» Provided information:
- Opening Delimiter -
(* ===== verification/_CoqProject ===== *)
-Q . S2P
Prelude.v
Seen.v
SeenConc.v
Stream.v
EagerWire.v
Batch.v
Ordered.v
OrderedSpec.v
OrderedRun.v
OrderedConc.v
ReceiveConc.v
Overlay.v
OverlaySpec.v
Repair.v
Engine.v
EngineSpec.v
EngineRun.v
EngineSound.v
Netaddr.v
EngineLoop.v
Transport.v
Listener.v
Cluster.v
Spread.v
Json.v
Objstore.v
Bootstrap.v
Tls.v
Natutil.v
Holepunch.v
Relay.v
Membership.v
Mesh.v
S3nat.v
Discovery.v
Traverse.v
- Closing Delimiter -
» What you are asked to do: Look for the line that contains "ReceiveConc.v" in the listing above. Set down that line and each line after it, ending with the last one.

» Response:
ReceiveConc.v
Overlay.v
OverlaySpec.v
Repair.v
Engine.v
EngineSpec.v
EngineRun.v
EngineSound.v
Netaddr.v
EngineLoop.v
Transport.v
Listener.v
Cluster.v
Spread.v
Json.v
Objstore.v
Bootstrap.v
Tls.v
Natutil.v
Holepunch.v
Relay.v
Membership.v
Mesh.v
S3nat.v
Discovery.v
Traverse.v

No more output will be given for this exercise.